Alpha-1 is often misdiagnosed as asthma or chronic obstructive pulmonary disease. Less than 5 percent of affected individuals are diagnosed, and often it is not until they are in their mid- to late-30s, after extensive lung damage occurs. Current treatment for alpha-1 includes avoiding cigarette smoke and weekly intravenous injections of alpha-1 antitrypsin.

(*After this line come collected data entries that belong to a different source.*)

(* ===== verification/RilRuns.v ===== *)
(** * Concrete runs of the RIL daemon

    A session with Android's parcel layout and header values: registration, a
    connection, a dial command and its completion.  The lemmas apply the
    properties of the RIL to the states of the session. *)

From S2P Require Import Prelude Parcel RilTypes RilResponse RilTables RilCore RilDispatch RilFacts RilSystem RilInv RilWake RilCodec RilRoundtrip RilProps RilCodecProps RilRadioProps RilRef.
Import Wire.

Definition J : Z := 0.
Definition LIMIT : Z := 65536.

Definition run_state (o : outcome (unit * rstate)) : rstate :=
  match o with Ret (_, s) => s | _ => initial 0 0 end.

(** ** The session *)

Definition registered : rstate := run_state (RIL_register true (Some 6) 5 6 (initial 0 0)).
Definition online : rstate := run_state (listenCallback 7 true [] registered).

(** [RIL_REQUEST_DIAL] with token 42. *)
Definition dial_payload : list field := [Str (Some (lit "123")); Int 0; Int 0].
Definition dial_command : bytes := fields [Int 10; Int 42] ++ fields dial_payload.
Definition dialing : rstate := run_state (processCommandsCallback J LIMIT [dial_command] false online).
Definition dialed : rstate := run_state (RIL_onRequestComplete (Some 1%nat) 0 R_null 0 dialing).

Lemma registered_run : RIL_register true (Some 6) 5 6 (initial 0 0) = Ret (tt, registered).
Proof. vm_compute. reflexivity. Qed.
Lemma online_run : listenCallback 7 true [] registered = Ret (tt, online).
Proof. vm_compute. reflexivity. Qed.
Lemma dialing_run : processCommandsCallback J LIMIT [dial_command] false online = Ret (tt, dialing).
Proof. vm_compute. reflexivity. Qed.
Lemma dialed_run : RIL_onRequestComplete (Some 1%nat) 0 R_null 0 dialing = Ret (tt, dialed).
Proof. vm_compute. reflexivity. Qed.

Lemma online_reachable : reachable J LIMIT (online, []).
Proof.
  eapply reach_step; [eapply reach_step; [apply (reach_initial J LIMIT 0 0)|]|].
  - apply (step_register J LIMIT) with (nd := true) (v := Some 6) (f := 5) (d := 6). exact registered_run.
  - apply (step_connect J LIMIT registered [] 7 true [] online); [vm_compute; reflexivity|exact online_run].
Qed.

Lemma dialing_reachable : reachable J LIMIT (dialing, [42]).
Proof.
  eapply reach_step; [exact online_reachable|].
  replace [42] with ([] ++ omap command_token [dial_command]) by (vm_compute; reflexivity).
  apply (step_commands J LIMIT online [] [dial_command] false dialing).
  - split; [vm_compute; reflexivity|vm_compute; discriminate].
  - exact dialing_run.
Qed.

The 12 patients who will participate in the trial will resume their regular alpha-1 antitrypsin protein replacement therapy 75 days after the injections.

“Without the Alpha-1 Foundation, this work could never have begun so quickly,” Flotte said. “There are millions of dollars of basic costs that had to be met before we could do a phase 1 trial. The gene therapy facility at UF had to be upgraded with the personnel, supplies, equipment, and environmental monitoring necessary to produce the reagent and meet FDA certification.”

Special skills and experience are required to combine the genetic material with the viral vector to make the reagent, and strict Food and Drug Administration requirements must be met. The laboratory must be kept within strict cleanliness specifications – even the air is “scrubbed” – and the reagent is tested for sterility and purity from the beginning of the manufacturing process until the end. Only until a quality assessment group makes a final review is a product released for use.